'Tis the season

performance review

With Halloween behind us, the holiday season is coming at us full force. It means two months of sappy holidays and 25 days of even sappier TV movies. My saving grace this holiday season, as always, is Black Friday. And with the extension of Black Friday into Thanksgiving, I now have two days to be thankful this year.

Thanksgiving starts off well with another Cowboys loss. My cousins and I then head over to Sports Authority to get free lawn chairs. They’re the sort of chairs your parents brought to your little league soccer games, but I’m the youngest in my family and no longer eligible for little league soccer, so they’ll just sit in the garage next to the chairs from last year. The only action they see is the occasional bump when we pull the car in too close to the garage wall.

The chairs are just an added bonus though. The real draw at Sports Authority is the cash cards, which are scratch-offs worth at least $10. It’s like the lottery, but you don’t have to pay and you’re guaranteed to win. I walk out of the store, put my hood on, take my glasses off and get back in line to get another. After a few more go-arounds, I have upwards of $100 in cash cards. I text my friends at the Sports Authority across the river in Maryland to let them know the good news. The options seem endless, but the cash cards expire at midnight so I have to use them now. I go through the sections: shoes, clothes and racquets—I settle for socks for the third straight year.

My cousins and I return home for a quick dinner before heading over to Walmart. The line is hundreds of people long—we should have skipped dinner. I get in line at the video game section behind a woman who’s given up her Thanksgiving to get a copy of Madden for her son for Christmas. An hour later they unlock the cases, everyone rushes them and the police are called. As I watch the Walmart employees run from the crowd, I see the woman in front get pushed away from the cases. I reach over her and everyone else to grab six copies of FIFA and, feeling the holiday spirit, a copy of Madden. It’s not for her—she convinced me that for just $27 I needed one, and now I have one.

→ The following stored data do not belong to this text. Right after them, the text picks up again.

(* ===== verification/Frames.v ===== *)
(** * Frames: the transaction frame a feed delivers, its keys and its sender

    The protobuf messages of [generated/solana.storage.confirmed_block.rs] and
    [generated/geyser.rs] with the fields the decoder reads, the protocol descriptor of
    [protocol.rs], and from [decode/protobuf.rs] the key space of a transaction and who
    sent it.  base58, base64, SHA-256, the derivation of program addresses and Borsh are other crates' code: class [Codecs] holds them.
    A byte is a [Z] below 256, a [u64] a [Z]. *)

From S2P Require Export Text Float64.
#[local] Open Scope Z_scope.

Abbreviation Bytes := (list Z) (only parsing).

(** ** The codecs of other crates *)

(** A Borsh reader takes its value off the front of the bytes. *)
Abbreviation Reader A := (list Z -> option (A * list Z)) (only parsing).

Class Codecs := {
  bs58_encode : Bytes -> string;
  bs58_decode : string -> option Bytes;
  base64_decode : string -> option Bytes;
  sha256 : Bytes -> Bytes;
  pubkey_from_str : string -> option Bytes;
  pubkey_to_string : Bytes -> string;
  find_program_address : list Bytes -> Bytes -> Bytes;
  borsh_tag : Reader Z;
  borsh_u32 : Reader Z;
  borsh_u64 : Reader Z;
  borsh_i64 : Reader Z;
  borsh_bool : Reader bool;
  borsh_key : Reader Bytes;
  borsh_string : Reader string
}.

(** ** Byte slices *)

Definition bytes_eqb (a b : Bytes) : bool := bool_decide (a = b).

(** [data.starts_with(p)]. *)
Definition starts_with (data p : Bytes) : bool := bytes_eqb (take (length p) data) p.

(** [data.get(a..b)]. *)
Definition slice (data : Bytes) (a b : Z) : option Bytes :=
  if (0 <=? a) && (a <=? b) && (b <=? Z.of_nat (length data))
  then Some (take (Z.to_nat (b - a)) (drop (Z.to_nat a) data)) else None.

(** [n] little-endian bytes, and back ([uN::from_le_bytes]). *)
Fixpoint le_bytes (n : nat) (x : Z) : Bytes :=
  match n with O => [] | S n => x mod 256 :: le_bytes n (x / 256) end.

Fixpoint from_le (bs : Bytes) : Z :=
  match bs with [] => 0 | b :: bs => b + 256 * from_le bs end.

Lemma le_bytes_length n x : length (le_bytes n x) = n.
Proof. revert x. induction n; intros; cbn; auto. Qed.

Lemma from_le_bytes n x : 0 <= x < 256 ^ Z.of_nat n -> from_le (le_bytes n x) = x.
Proof.
  revert x. induction n as [|n IH]; intros x H; cbn [le_bytes from_le].
  - change (256 ^ Z.of_nat 0) with 1 in H. lia.
  - rewrite Nat2Z.inj_succ, Z.pow_succ_r in H by lia.
    rewrite IH by (split; [apply Z.div_pos; lia | apply Z.div_lt_upper_bound; lia]).
    pose proof (Z.div_mod x 256). lia.
Qed.

(** [x as i64] and [i64] arithmetic, wrapping. *)
Definition as_i64 (x : Z) : Z := (x + 2 ^ 63) mod 2 ^ 64 - 2 ^ 63.

Lemma as_i64_small x : i64_min <= x <= i64_max -> as_i64 x = x.
Proof. unfold as_i64, i64_min, i64_max. intros. rewrite Z.mod_small by lia. lia. Qed.

(** The text of UTF-8 bytes, and [str::from_utf8]. *)
Definition str_of_bytes (bs : Bytes) : string := of_bytes (Z.to_nat <$> bs).

Definition utf8_cont (b : Z) : bool := (0x80 <=? b) && (b <=? 0xbf).

Fixpoint utf8_valid (fuel : nat) (bs : Bytes) : bool :=
  match fuel, bs with
  | _, [] => true
  | O, _ => false
  | S fuel, b :: bs =>
      if b <? 0x80 then utf8_valid fuel bs
      else if (0xc2 <=? b) && (b <=? 0xdf) then
        match bs with
        | c :: bs => utf8_cont c && utf8_valid fuel bs
        | _ => false
        end
      else if (0xe0 <=? b) && (b <=? 0xef) then
        match bs with
        | c :: d :: bs =>
            utf8_cont c && utf8_cont d
            && (if b =? 0xe0 then 0xa0 <=? c else true)
            && (if b =? 0xed then c <=? 0x9f else true)
            && utf8_valid fuel bs
        | _ => false
        end
      else if (0xf0 <=? b) && (b <=? 0xf4) then
        match bs with
        | c :: d :: e :: bs =>
            utf8_cont c && utf8_cont d && utf8_cont e
            && (if b =? 0xf0 then 0x90 <=? c else true)
            && (if b =? 0xf4 then c <=? 0x8f else true)
            && utf8_valid fuel bs
        | _ => false
        end
      else false
  end.

Definition from_utf8 (bs : Bytes) : option string :=
  if utf8_valid (length bs) bs then Some (str_of_bytes bs) else None.

(** ** The messages *)

Record CompiledInstruction := {
  program_id_index : Z;
  ix_accounts : list Z;
  ix_data : Bytes
}.

(** Inner instructions carry the fields of the outer ones and a stack height nobody reads. *)
Abbreviation InnerInstruction := CompiledInstruction (only parsing).

Record InnerInstructions := {
  inner_index : Z;
  inner_list : list CompiledInstruction
}.

Record Message := {
  num_required_signatures : option Z;
  account_keys : list Bytes;
  instructions : list CompiledInstruction
}.

Record TokenBalance := {
  account_index : Z;
  tb_mint : string;
  ui_amount_raw : option string;
  tb_owner : string
}.

Record TransactionStatusMeta := {
  meta_fee : Z;
  pre_balances : list Z;
  post_balances : list Z;
  inner_instructions : list InnerInstructions;
  log_messages : list string;
  pre_token_balances : list TokenBalance;
  post_token_balances : list TokenBalance;
  loaded_writable_addresses : list Bytes;
  loaded_readonly_addresses : list Bytes
}.

Record Transaction := { tx_message : option Message }.

Record SubscribeUpdateTransactionInfo := {
  info_signature : Bytes;
  info_index : Z;
  info_transaction : option Transaction;
  info_meta : option TransactionStatusMeta
}.

Record SubscribeUpdateTransaction := {
  update_transaction : option SubscribeUpdateTransactionInfo;
  update_slot : Z
}.

(** ** The protocol descriptor *)

Record ProgramId := { pid_bytes : Bytes; pid_base58 : string }.

Definition from_base58 `{Codecs} (s : string) : option ProgramId :=
  v ← bs58_decode s;
  if bool_decide (length v = 32%nat) then Some {| pid_bytes := v; pid_base58 := s |} else None.

Record Programs := {
  pump_fun_id : ProgramId;
  pump_swap_id : ProgramId;
  token_id : ProgramId;
  token_2022_id : ProgramId;
  associated_token_id : ProgramId;
  system_id : ProgramId;
  compute_budget_id : ProgramId;
  wsol_id : ProgramId
}.

Record Discriminators := {
  buy : Bytes; sell : Bytes; sell_v2 : Bytes;
  buy_exact_sol_in : Bytes; buy_exact_quote_in : Bytes;
  buy_v2 : Bytes; buy_exact_quote_in_v2 : Bytes;
  buy_v3 : Bytes; sell_v3 : Bytes; buy_exact_quote_in_v3 : Bytes;
  create_ix : Bytes; create_v2_ix : Bytes;
  migrate_ix : Bytes; migrate_v2_ix : Bytes;
  initialize : Bytes; set_params : Bytes; withdraw : Bytes;
  extend_account : Bytes; collect_creator_fee : Bytes;
  pump_swap_create_pool : Bytes; pump_swap_deposit : Bytes; pump_swap_disable : Bytes;
  pump_swap_update_admin : Bytes; pump_swap_update_fee_config : Bytes;
  trade_event : Bytes; anchor_event_cpi : Bytes; create_event : Bytes;
  pump_swap_buy_event : Bytes; pump_swap_sell_event : Bytes
}.

Record Protocol := {
  programs : Programs;
  discriminators : Discriminators;
  lamports_per_sol : f64;
  min_trade_sol : f64;
  tip_accounts : list Bytes
}.

Definition is_tip_account (p : Protocol) (key : Bytes) : bool :=
  existsb (fun k => bytes_eqb k key) (tip_accounts p).

Definition PUMP_FUN_PROGRAM_ID : string := "6EF8rrecthR5Dkzon8Nwu78hRvfCKubJ14M5uBEwF6P".
Definition PUMP_SWAP_PROGRAM_ID : string := "pAMMBay6oceH9fJKBRHGP5D4bD4sWpmSwMn52FMfXEA".
Definition TOKEN_PROGRAM_ID : string := "TokenkegQfeZyiNwAJbNbGKPFXCWuBvf9Ss623VQ5DA".
Definition TOKEN_2022_PROGRAM_ID : string := "TokenzQdBNbLqP5VEhdkAS6EPFLC1PHnBqCXEpPxuEb".
Definition ASSOCIATED_TOKEN_PROGRAM_ID : string := "ATokenGPvbdGVxr1b2hvZbsiqW5xWH25efTNsLJA8knL".
Definition SYSTEM_PROGRAM_ID : string := "11111111111111111111111111111111".
Definition COMPUTE_BUDGET_PROGRAM_ID : string := "ComputeBudget111111111111111111111111111111".
Definition WSOL_MINT : string := "So11111111111111111111111111111111111111112".

Definition TIP_ACCOUNT_IDS : list string :=
  ["96gYZGLnJYVFmbjzopPSU6QiEV5fGqZNyN9nmNhvrZU5";
   "HFqU5x63VTqvQss8hp11i4wVV8bD44PvwucfZ2bU7gRe";
   "Cw8CFyM9FkoMi7K7Crf6HNQqf4uEMzpKw6QNghXLvLkY";
   "ADaUMid9yfUytqMBgopwjb2DTLSokTSzL1zt6iGPaS49";
   "DfXygSm4jCyNCybVYYK6DwvWqjKee8pbDmJGcLWNDXjh";
   "ADuUkR4vqLUMWXxW9gh6D6L8pMSawimctcNZ5pGwDcEt";
   "DttWaMuVvTiduZRnguLF7jNxTgiMBZ1hyAumKUiL2KRL";
   "3AVi9Tg9Uo68tJfuvoKvqKNWKkC5wPdSSdeBnizKZ6jT";
   "4ACfpUFoaSD9bfPdeu6DBt89gB6ENTeHBXCAi87NhDEE";
   "4vieeGHPYPG2MmyPRcYjdiDmmhN3ww7hsFNap8pVN3Ey";
   "D1Mc6j9xQWgR1o1Z7yU5nVVXFQiAYx7FG9AW1aVfwrUM";
   "3KCKozbAaF75qEU33jtzozcJ29yJuaLJTy2jFdzUY8bT";
   "wyvPkWjVZz1M8fHQnMMCDTQDbkManefNNhweYk5WkcF";
   "5VY91ws6B2hMmBFRsXkoAAdsPHBJwRfBht4DXox3xkwn";
   "9bnz4RShgq1hAnLnZbP8kbgBg1kEmcJBYQq3gQbmnSta";
   "D2L6yPZ2FmmmTKPgzaMKdhu6EWZcTpLy1Vhx8uvZe7NZ";
   "2nyhqdwKcJZR2vcqCyrYsaPVdAnFoJjiksCXJ7hfEYgD";
   "4TQLFNWK8AovT1gFvda5jfw2oJeRMKEmw7aH6MGBJ3or";
   "2q5pghRs6arqVjRvT5gfgWfWcHWmw1ZuCzphgd5KfWGJ";
   "tKq5esiQyvgRyfFa4JEz4uAUmppKyKB1PiQD9JhyGJY"].

Definition LAMPORTS_PER_SOL : f64 := f_of_Z 1000000000.
Definition MIN_TRADE_LAMPORTS : Z := 10000.
Definition PUMP_SWAP_VIRTUAL_QUOTE_LAMPORTS : Z := 17584505288.

Definition pump_discriminators : Discriminators := {|
  buy := [0x66; 0x06; 0x3d; 0x12; 0x01; 0xda; 0xeb; 0xea];
  sell := [0x33; 0xe6; 0x85; 0xa4; 0x01; 0x7f; 0x83; 0xad];
  sell_v2 := [0x5d; 0xf6; 0x82; 0x3c; 0xe7; 0xe9; 0x40; 0xb2];
  buy_exact_sol_in := [0x38; 0xfc; 0x74; 0x08; 0x9e; 0xdf; 0xcd; 0x5f];
  buy_exact_quote_in := [0xc6; 0x2e; 0x15; 0x52; 0xb4; 0xd9; 0xe8; 0x70];
  buy_v2 := [0xb8; 0x17; 0xee; 0x61; 0x67; 0xc5; 0xd3; 0x3d];
  buy_exact_quote_in_v2 := [0xc2; 0xab; 0x1c; 0x46; 0x68; 0x4d; 0x5b; 0x2f];
  buy_v3 := [0x07; 0x05; 0x1d; 0xc4; 0xf5; 0x17; 0x65; 0x50];
  sell_v3 := [0x1c; 0x92; 0xde; 0x77; 0x26; 0xc4; 0x69; 0xd5];
  buy_exact_quote_in_v3 := [0xe1; 0xf7; 0x50; 0x1e; 0xd5; 0xb3; 0x84; 0x88];
  create_ix := [0x18; 0x1e; 0xc8; 0x28; 0x05; 0x1c; 0x07; 0x77];
  create_v2_ix := [0xd6; 0x90; 0x4c; 0xec; 0x5f; 0x8b; 0x31; 0xb4];
  migrate_ix := [0x9b; 0xea; 0xe7; 0x92; 0xec; 0x9e; 0xa2; 0x1e];
  migrate_v2_ix := [0xbb; 0xcb; 0x12; 0x1f; 0xce; 0xed; 0xfe; 0x29];
  initialize := [0xaf; 0xaf; 0x6d; 0x1f; 0x0d; 0x98; 0x9b; 0xed];
  set_params := [0x1b; 0xea; 0xb2; 0x34; 0x93; 0x02; 0xbb; 0x8d];
  withdraw := [0xb7; 0x12; 0x46; 0x9c; 0x94; 0x6d; 0xa1; 0x22];
  extend_account := [0xea; 0x66; 0xc2; 0xcb; 0x96; 0x48; 0x3e; 0xe5];
  collect_creator_fee := [0x14; 0x16; 0x56; 0x7b; 0xc6; 0x1c; 0xdb; 0x84];
  pump_swap_create_pool := [0xe9; 0x92; 0xd1; 0x8e; 0xcf; 0x68; 0x40; 0xbc];
  pump_swap_deposit := [0xf2; 0x23; 0xc6; 0x89; 0x52; 0xe1; 0xf2; 0xb6];
  pump_swap_disable := [0xb9; 0xad; 0xbb; 0x5a; 0xd8; 0x0f; 0xee; 0xe9];
  pump_swap_update_admin := [0xa1; 0xb0; 0x28; 0xd5; 0x3c; 0xb8; 0xb3; 0xe4];
  pump_swap_update_fee_config := [0x68; 0xb8; 0x67; 0xf2; 0x58; 0x97; 0x6b; 0x14];
  trade_event := [0xbd; 0xdb; 0x7f; 0xd3; 0x4e; 0xe6; 0x61; 0xee];
  anchor_event_cpi := [0xe4; 0x45; 0xa5; 0x2e; 0x51; 0xcb; 0x9a; 0x1d];
  create_event := [0x1b; 0x72; 0xa9; 0x4d; 0xde; 0xeb; 0x63; 0x76];
  pump_swap_buy_event := [103; 244; 82; 31; 44; 245; 119; 119];
  pump_swap_sell_event := [62; 47; 55; 10; 165; 3; 220; 42]
|}.

(** [Protocol::pump_fun]; [None] is its panic on an address base58 does not decode. *)
Definition pump_fun `{Codecs} : option Protocol :=
  pump ← from_base58 PUMP_FUN_PROGRAM_ID;
  swap ← from_base58 PUMP_SWAP_PROGRAM_ID;
  token ← from_base58 TOKEN_PROGRAM_ID;
  token22 ← from_base58 TOKEN_2022_PROGRAM_ID;
  ata ← from_base58 ASSOCIATED_TOKEN_PROGRAM_ID;
  system ← from_base58 SYSTEM_PROGRAM_ID;
  cb ← from_base58 COMPUTE_BUDGET_PROGRAM_ID;
  wsol ← from_base58 WSOL_MINT;
  tips ← mapM from_base58 TIP_ACCOUNT_IDS;
  Some {| programs := {| pump_fun_id := pump; pump_swap_id := swap; token_id := token;
                         token_2022_id := token22; associated_token_id := ata;
                         system_id := system; compute_budget_id := cb; wsol_id := wsol |};
          discriminators := pump_discriminators;
          lamports_per_sol := LAMPORTS_PER_SOL;
          min_trade_sol := f_of_Z MIN_TRADE_LAMPORTS ⊘ LAMPORTS_PER_SOL;
          tip_accounts := pid_bytes <$> tips |}.

(** ** The key space of a transaction *)

(** [key_at]: without collecting the three lists. *)
Definition key_at (message : Message) (meta : TransactionStatusMeta) (i : nat) : option Bytes :=
  let n := length (account_keys message) in
  if (i <? n)%nat then account_keys message !! i
  else
    let i := (i - n)%nat in
    let n := length (loaded_writable_addresses meta) in
    if (i <? n)%nat then loaded_writable_addresses meta !! i
    else loaded_readonly_addresses meta !! (i - n)%nat.

(** [LazyKeys]: the memoised encodings are those of the raw keys. *)
Definition keys_new (message : Message) (meta : TransactionStatusMeta) : list Bytes :=
  account_keys message ++ loaded_writable_addresses meta ++ loaded_readonly_addresses meta.

Definition keys_raw (keys : list Bytes) (i : nat) : option Bytes := keys !! i.

Definition keys_get `{Codecs} (keys : list Bytes) (i : nat) : string :=
  match keys !! i with Some k => bs58_encode k | None => EmptyString end.

Definition keys_all `{Codecs} (keys : list Bytes) : list string :=
  keys_get keys <$> seq 0 (length keys).

Lemma key_at_is_the_lazy_key message meta i :
  key_at message meta i = keys_raw (keys_new message meta) i.
Proof.
  unfold key_at, keys_raw, keys_new.
  destruct (i <? _)%nat eqn:E1.
  - apply Nat.ltb_lt in E1. by rewrite lookup_app_l.
  - apply Nat.ltb_ge in E1. rewrite lookup_app_r by done.
    destruct (_ <? _)%nat eqn:E2.
    + apply Nat.ltb_lt in E2. by rewrite lookup_app_l.
    + apply Nat.ltb_ge in E2. by rewrite lookup_app_r.
Qed.

(** ** The sender *)

Record TxSender := { sender_keys : list Bytes; n_signers : option Z }.

Definition sender_new (keys : list Bytes) (message : Message) : TxSender :=
  {| sender_keys := keys; n_signers := num_required_signatures message |}.

Definition payer `{Codecs} (s : TxSender) : string := keys_get (sender_keys s) 0.

Definition is_proxied `{Codecs} (s : TxSender) (actor : string) : option bool :=
  (fun n => negb (existsb (fun i => bool_decide (keys_get (sender_keys s) i = actor))
                    (seq 0 (Z.to_nat n)))) <$> n_signers s.

(** The change of account [i], in [i64]. *)
Definition balance_delta (meta : TransactionStatusMeta) (i : nat) : option Z :=
  pre ← pre_balances meta !! i;
  post ← post_balances meta !! i;
  Some (as_i64 (as_i64 post - as_i64 pre)).

Definition owned_by (payer : string) (b : TokenBalance) : bool :=
  bool_decide (tb_owner b = payer) && negb (account_index b =? 0).

Definition add_delta (meta : TransactionStatusMeta) (net : Z) (b : TokenBalance) : Z :=
  as_i64 (net + unwrap_or (balance_delta meta (Z.to_nat (account_index b))) 0).

Definition net_lamports `{Codecs} (s : TxSender) (meta : TransactionStatusMeta) : option Z :=
  let owned := owned_by (payer s) in
  net ← balance_delta meta 0;
  let net := foldl (add_delta meta) net (List.filter owned (post_token_balances meta)) in
  let closed b :=
    negb (existsb (fun p => account_index p =? account_index b) (post_token_balances meta)) in
  Some (foldl (fun net b => if closed b then add_delta meta net b else net) net
          (List.filter owned (pre_token_balances meta))).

I walk over to Best Buy to meet up with my father. The woman from Walmart lines up a few people behind us and tells me that she was unable to get a copy of Madden for her son. I tell her that sucks and go back to paging through the Best Buy ad. There are people trying to scalp tickets for the doorbusters—I tell them to leave me alone. We’re finally let into the store and I push my way to the back where the Xbox Live cards are. It’s only $8 for a 3-month subscription so I grab the whole rack, 16 cards in all. I can’t imagine a day when I won’t want an Xbox Live subscription, and yet it’s years later and I still have a dozen Xbox Live cards.

I head back to Maryland and meet up with some friends to hang out for a couple hours before heading over to Target. We run into a classmate from Hebrew School (Jewish Sunday School) in line—go figure. We aren’t looking for anything in particular at Target, but it’s 4 a.m. and we have nothing else to do. Once we’re in, I decide to buy a new iPhone. When I get to the front of the line, I ask for silver. Thirty minutes later, I’m presented with my new iPhone—it’s gold. I tell them to give me a silver iPhone and they say they can’t—I can’t even. I tell them I’ll keep the gold iPhone and report the charge as fraudulent if they don’t give me a silver iPhone. The cashier goes to talk to a manager and I go to the speaker section where I play the sample music on every speaker on max volume. They come over and agree to give me a silver iPhone and I leave with my new silver iPhone thirty minutes later.

The best nights end where they start. We head back over to Sports Authority for their 5 a.m. reopening and get in line. I walk across the parking lot to Old Navy to grab some flip flops for a dollar. After 30 minutes of waiting, our families arrive and cut the line to join us. There are 12 of us and only 80 cash cards. This means that this year we have a 15 percent chance of getting the $500 cash card. When we finally get in, we get our cards and reach into our pockets for coins to scratch them off with—we all get $10. We walk around for about an hour, again unsure of what to get—I settle for socks.

Justin Koritzinsky is a Trinity junior. His column runs on alternate Tuesdays.